Now, that might be on the cusp of changing. According to a study published Wednesday in the journal Science Robotics, a team of researchers at the University of Utah has engineered a prosthetic system that’s given a man whose hand was amputated the ability to feel the sensation of touch. Though the prosthetic hand remains imperfect, the findings suggest the new device is the most sensitive of its kind to date.
As a result, the patient, Keven Walgamott, can now text on his cell phone, pluck a grape from its stem, and even put on his wedding ring—everyday acts he hasn’t been able to perform with both hands since 2002.
In an attempt to capture the capabilities of a human hand, the prosthesis itself came equipped with a series of advanced sensors capable of detecting pressure, movement, and several other types of perception. But the crux of the breakthrough was an innovation called the Utah Slanted Electrode Array (USEA)—a series of electrodes implanted into Walgamott’s arm that provided an electrical link between his limb’s remaining nerves and the prosthesis. Traversing this wireway, signals passed from the prosthesis to a nearby computer, which converted the message into something interpretable by the brain.
This, in effect, translated the device’s output into “the body’s natural language,” study author Jacob George told Anna Ploszajski at The Guardian, giving human and machine an easy way to communicate.
With the device, Walgamott was able to distinguish between hard and soft objects, pick up and handle eggs, and even stuff a pillow into its case. The prosthesis didn’t feel quite like a natural hand, producing sensations that instead felt like “electrical impulses or little electric shocks,” he told Art Raymond at Deseret News.

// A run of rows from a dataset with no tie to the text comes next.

(* ===== verification/D1Rehearsal.v ===== *)
(** The D1 adapter, the SQLite journal and the control table composed and run: two
    transitions under one root, a lost answer, and the concrete instances at which
    the theorems of the adapter, of campaigns and of the target apply. *)
From S2P Require Import Prelude Json JsonParse Oracle Control D1Port D1Journal D1JournalFacts D1Adapter D1AdapterFacts D1Protocol D1Campaign D1Target.

(** ** A site *)

(** A clock that ticks at every reading, the control table, and whether the provider
    loses its next answer. *)
Record Site := mkSite { site_now : Z; site_rows : list ControlRow; site_loses : bool }.

Definition site_clock : M Site stamp := λ s,
  (Ok (At (site_now s)), mkSite (site_now s + 1) (site_rows s) (site_loses s)).

Definition site_manifest : string := dumps (JObj [("candidate_schema", JArr [])]).
(** The source files; those that are only pinned hold their own name. *)
Definition site_file (name : string) : string :=
  if bool_decide (name = "close.sql") then CLOSE_SQL
  else if bool_decide (name = "reopen.sql") then REOPEN_SQL
  else if bool_decide (name = "readback.sql") then READBACK_SQL
  else if bool_decide (name = "schema.sql") then SCHEMA_SQL
  else if bool_decide (name = "manifest.json") then site_manifest
  else name.
(** A digest function under which exactly these files have the pinned digests. *)
Definition site_sha256 (bytes : string) : string :=
  match List.find (λ np, bool_decide (site_file np.1 = bytes)) PINS with Some np => np.2 | None => EmptyString end.

Definition no_real (_ : Z) : string := EmptyString.

Definition site_dispatch (u : FixedUpdate) (_ : stamp) : M Site reply := λ s,
  match fixed no_real u (site_rows s) with
  | Ok (n, t) =>
      if site_loses s then (Err (External "TimeoutError"), mkSite (site_now s) t false)
      else (Ok (ReplyDict [("success", PBool true); ("changes", PInt n)]), mkSite (site_now s) t (site_loses s))
  | Err e => (Err e, s)
  end.
Definition site_read (sql : string) (_ : stamp) : M Site CompleteRows := λ s,
  (Ok (mkCompleteRows (if bool_decide (sql = READBACK_SQL) then readback no_real (site_rows s) else []) true), s).

Definition site_ports : Ports Site := {|
  p_now := site_clock;
  p_read_bytes name := ret (site_file name);
  p_recheck := ret true;
  p_read := site_read;
  p_dispatch := site_dispatch;
  p_confirmation reference _ := ret first_receipt;
|}.
Definition site_config : Config := mkConfig "target" true None.
#[export] Instance site_journal : D1Journal (State Site) := d1_sqlite_journal site_clock sound_io "target" "packet".

Definition site_at (loses : bool) (t : list ControlRow) : State Site :=
  mkState (Provisioned (empty_db "target" "packet")) 0 (mkSite 0 t loses).

(** Close under a root of two transitions, then reopen. *)
Definition two_sessions : list session :=
  [mkSession site_config (-1) (Serve (Execute first_intent));
   mkSession site_config (-1) (Serve (Advance first_intent second_intent "receipt"));
   mkSession site_config (-1) (Serve (Execute second_intent));
   mkSession site_config (-1) (Reconcile second_intent)].

Definition table_of (s : State Site) : list ControlRow := site_rows (s_clock s).

(** ** Runs *)

Definition results (loses : bool) : list (string * string) :=
  (fix go (h : list session) (w : State Site) := match h with
   | [] => []
   | n :: h =>
       let (r, s) := run_action (outside_ports site_ports) site_sha256 (ss_config n) (ss_action n)
                       (mkAState w (ss_last_time n) false []) in
       match r with Ok x => (r_status x, r_reason x) | Err _ => ("raised", EmptyString) end :: go h (a_world s)
   end) two_sessions (site_at loses [control_at 41 "open"]).

Example two_transitions_run :
  results false = [("confirmed", "one_row_and_independent_readback"); ("confirmed", "one_row_and_independent_readback");
                   ("refused", "intent_already_latched_or_unconfirmed"); ("observed", "current_target_only_receipt_remains_unknown")].
Proof. vm_compute. reflexivity. Qed.
Example lost_answer_run :
  results true = [("unknown", "operation_unconfirmed"); ("refused", "successor_reservation_unconfirmed");
                  ("refused", "intent_already_latched_or_unconfirmed"); ("unknown", "reconciliation_unconfirmed")].
Proof. vm_compute. reflexivity. Qed.

(** ** The site is honest *)

Lemma site_pin name text pin :
  dict_get name PINS = Some pin → List.find (λ np, bool_decide (np.2 = pin)) PINS = Some (name, pin) →
  pin ≠ EmptyString → utf8_decode (site_file name) = Ok (site_file name) →
  pinned_text site_sha256 name text → text = site_file name.
Proof.
  intros Hn Hpin Hne Hdec (b & Hb & Ht). rewrite Hn in Hb. injection Hb as Hb. unfold site_sha256 in Hb.
  destruct (List.find _ PINS) as [[n p]|] eqn:E in Hb; [|by subst]. simpl in Hb. subst p.
  apply find_some in E as [Hin E]. apply bool_decide_eq_true in E. simpl in E.
  assert (n = name) as ->; [|subst b; congruence].
  assert (∀ l, NoDup (map snd l) → In (n, pin) l → List.find (λ np, bool_decide (np.2 = pin)) l = Some (name, pin) → n = name) as Hu.
  { clear. induction l as [|[x y] l IH]; simpl; [done|]. intros [Hx Hl]%NoDup_cons [[= -> ->]|Hin].
    - rewrite bool_decide_true by done. by intros [= <-].
    - destruct (bool_decide_reflect (y = pin)) as [->|]; [|auto]. exfalso. apply Hx, list_elem_of_In.
      exact (in_map snd _ _ Hin). }
  apply (Hu PINS); [|done|done]. vm_cast_no_check (bool_decide_unpack _ (I : bool_decide (NoDup (map snd PINS)))).
Qed.

Lemma outside_still {T} (m : M Site T) : (∀ c, site_rows (m c).2 = site_rows c) → still table_of (outside m).
Proof. intros Hm s. unfold outside, table_of. specialize (Hm (s_clock s)). by destruct (m (s_clock s)). Qed.

(** A clock that does not touch the table: no journal operation does. *)
Lemma journal_still c t s : table_of (run_call site_clock sound_io "target" "packet" c t s).2 = table_of s.
Proof.
  assert (∀ dl s, table_of (guard site_clock dl s).2 = table_of s) as Hg
    by (intros dl s'; unfold guard; simpl; by destruct dl).
  assert (∀ A (body : M Db A) dl s, table_of (transaction site_clock sound_io "target" "packet" dl body s).2 = table_of s) as Ht.
  { intros A body dl s'. unfold transaction, bind.
    pose proof (Hg dl s') as G1. destruct (guard site_clock dl s') as [[[]|e] s1]; simpl in *; [|done].
    assert (table_of (begin_ sound_io "target" "packet" s1).2 = table_of s1) as B.
    { unfold begin_. destruct (s_file s1) as [| |d]; simpl; try done. destruct (binding d); simpl; [|done]. by destruct (bound _ _ _). }
    destruct (begin_ sound_io "target" "packet" s1) as [[d|e] s2]; simpl in *; [|congruence].
    pose proof (Hg dl s2) as G2. destruct (guard site_clock dl s2) as [[[]|e] s3]; simpl in *; [|congruence].
    destruct (body d) as [[a|e] d']; simpl; [|congruence].
    pose proof (Hg dl s3) as G3. destruct (guard site_clock dl s3) as [[[]|e] s4]; simpl in *; [|congruence].
    pose proof (Hg dl (mkState (Provisioned d') (s_calls s4) (s_clock s4))) as G4. unfold table_of in G4 at 2. simpl in G4.
    destruct (guard site_clock dl _) as [[[]|e] s5]; simpl in *; unfold table_of in *; congruence. }
  assert (∀ A (x : res unit) (m : M (State Site) A) s, table_of (m s).2 = table_of s → table_of ((lift x ;* m) s).2 = table_of s) as Hl
    by (intros A x m s'; unfold bind, lift; by destruct x).
  assert (∀ A (m : M (State Site) A) f s, table_of (m s).2 = table_of s → table_of (discard m f s).2 = table_of s) as Hd.
  { intros A m f s'. unfold discard, bind. by destruct (m s') as [[]]. }
  destruct c; simpl; try apply Hd; unfold latch, advance, get, spend_read, claim_dispatch, claim_reconcile, settle,
    reserve_request, received, reserve_exact_request; repeat apply Hl; apply Ht.
Qed.

Lemma site_honest : Honest table_of no_real (outside_ports site_ports) site_sha256.
Proof.
  assert (∀ A (m : M (State Site) A) f s, table_of (discard m f s).2 = table_of (m s).2) as Hd.
  { intros A m f s. unfold discard, bind. by destruct (m s) as [[]]. }
  split; try (intros; apply outside_still; done).
  - intros text. apply (site_pin "close.sql" text (default EmptyString (dict_get "close.sql" PINS))); vm_compute; done.
  - intros text. apply (site_pin "reopen.sql" text (default EmptyString (dict_get "reopen.sql" PINS))); vm_compute; done.
  - intros text. apply (site_pin "readback.sql" text (default EmptyString (dict_get "readback.sql" PINS))); vm_compute; done.
  - intros u t w. unfold outside_ports, site_ports, outside, table_of. cbn [p_dispatch]. unfold site_dispatch.
    destruct (fixed no_real u (site_rows (s_clock w))) as [[n t1]|e] eqn:E; simpl; [|by left].
    destruct (site_loses (s_clock w)); simpl; [by right; exists n|by exists n].
  - intros sql t w. simpl. split; [done|]. intros -> _. by rewrite bool_decide_true.
  - intros i t s. exact (journal_still (CLatch i) t s).
  - intros p q c t s. exact (journal_still (CAdvance p q c) t s).
  - intros k t s. etransitivity; [symmetry; apply (Hd _ _ (λ _, true))|]. exact (journal_still (CGet k) t s).
  - intros k t s. exact (journal_still (CSpendRead k) t s).
  - intros k t s. exact (journal_still (CClaimDispatch k) t s).
  - intros k t s. exact (journal_still (CClaimReconcile k) t s).
  - intros k p t s. etransitivity; [symmetry; apply (Hd _ _ (λ _, true))|]. exact (journal_still (CSettle k p) t s).
Qed.

(** ** Witnesses *)

Definition open_site : AState (State Site) := new_adapter (site_at false [control_at 41 "open"]).
Notation closing := (serve (outside_ports site_ports) site_sha256 site_config (Execute first_intent) open_site).

Lemma fst_is {A B} (p : A * B) a : p.1 = a → ∃ b, p = (a, b).
Proof. destruct p as [x b]. intros <-. by exists b. Qed.

Lemma closing_confirmed : ∃ res_ s', closing = (Ok res_, s') ∧ r_status res_ = "confirmed".
Proof.
  destruct (fst_is closing (Ok (mkResult "confirmed" "one_row_and_independent_readback" (Some "42") (Some "closed") (Some (At 69)))))
    as [s' E]; [vm_compute; reflexivity|]. eexists _, s'. split; [exact E|reflexivity].
Qed.

Lemma confirmed_earned_witness :
  ∃ (s' : AState (State Site)) obs u reply_ readback,
    a_trace s' = EvReserved first_intent :: obs ++ EvClaimed "first" :: EvDispatch "first" u :: EvReply reply_
                   :: readback ++ [EvSettled "first" "confirmed"]
    ∧ changes_of reply_ = Some 1.
Proof.
  destruct closing_confirmed as (res_ & s' & E & Hst). exists s'.
  destruct (confirmed_earned _ _ _ _ _ _ _ E Hst) as (obs & u & reply_ & rb & T & _ & _ & _ & Hc & _).
  exists obs, u, reply_, rb. exact (conj T Hc).
Defined.

Lemma target_sound_witness : ∃ s' : AState (State Site), transition first_intent [control_at 41 "open"] (table_of (a_world s')).
Proof.
  destruct closing_confirmed as (res_ & s' & E & Hst). exists s'.
  exact (proj1 (proj2 (target_sound table_of no_real (outside_ports site_ports) site_sha256 site_honest site_config
    (Execute first_intent) open_site res_ s' E)) Hst).
Defined.

Lemma campaign_dispatches_witness :
  let (s', evs) := campaign (outside_ports site_ports) site_sha256 two_sessions (site_at false [control_at 41 "open"]) in
  dispatches evs = ["first"; "second"] ∧ NoDup (dispatches evs).
Proof.
  pose proof (campaign_dispatches site_clock sound_io "target" "packet" site_sha256 site_ports two_sessions
    (site_at false [control_at 41 "open"]) eq_refl) as H.
  assert (dispatches (campaign (outside_ports site_ports) site_sha256 two_sessions (site_at false [control_at 41 "open"])).2
    = ["first"; "second"]) as E by (vm_compute; reflexivity).
  change (journal site_clock sound_io "target" "packet") with site_journal in H.
  destruct (campaign (outside_ports site_ports) site_sha256 two_sessions (site_at false [control_at 41 "open"])) as [s' evs].
  exact (conj E (proj1 H)).
Defined.

Lemma campaign_target_witness :
  let (s', evs) := campaign (outside_ports site_ports) site_sha256 two_sessions (site_at true [control_at 41 "open"]) in
  ∃ g' st', table_of s' = [control_at g' st'] ∧ 41 <= g' <= 44.
Proof.
  pose proof (campaign_target site_clock sound_io "target" "packet" site_rows no_real site_sha256 site_ports two_sessions
    (site_at true [control_at 41 "open"]) 41 "open" eq_refl site_honest eq_refl) as H.
  change (file_journal site_clock sound_io "target" "packet") with site_journal in H.
  destruct (campaign (outside_ports site_ports) site_sha256 two_sessions (site_at true [control_at 41 "open"])) as [s' evs].
  destruct H as (g' & st' & Ht & Hg & _). exists g', st'. exact (conj Ht Hg).
Defined.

All the same, Walgamott was overcome when he was able to use the prosthesis to take his wife’s hand—something he hadn’t done with his left hand in over a decade, Raymond reports.
Because the team’s prosthesis can’t sense things like pain and temperature, it’s still a long ways off from completely simulating human touch. It also isn’t yet commercially available, and each unit—consisting of the hand itself and the accompanying electrode array—costs somewhere in the neighborhood of $100,000 to 200,000, Scientific American’s Jeff DelViscio reports.
What’s more, the setup isn’t portable, as it still needs to be tethered to a computer to relay signals from prosthesis to brain. And there’s not yet data to show how users would react, physically and emotionally, to wearing the device long term, Sarah Wilkes, a researcher at the University of College London who was not involved in the study, told Ploszajski.
But the researchers think the future still looks bright. Already, the team has conducted successful trials in several other patients. “We can’t yet fully replicate nature’s rich repertoire of sensation and perception,” study author Gregory Clark told Gizmodo’s Ed Cara. “But we can do far, far better than occurs when there’s no sensation at all.”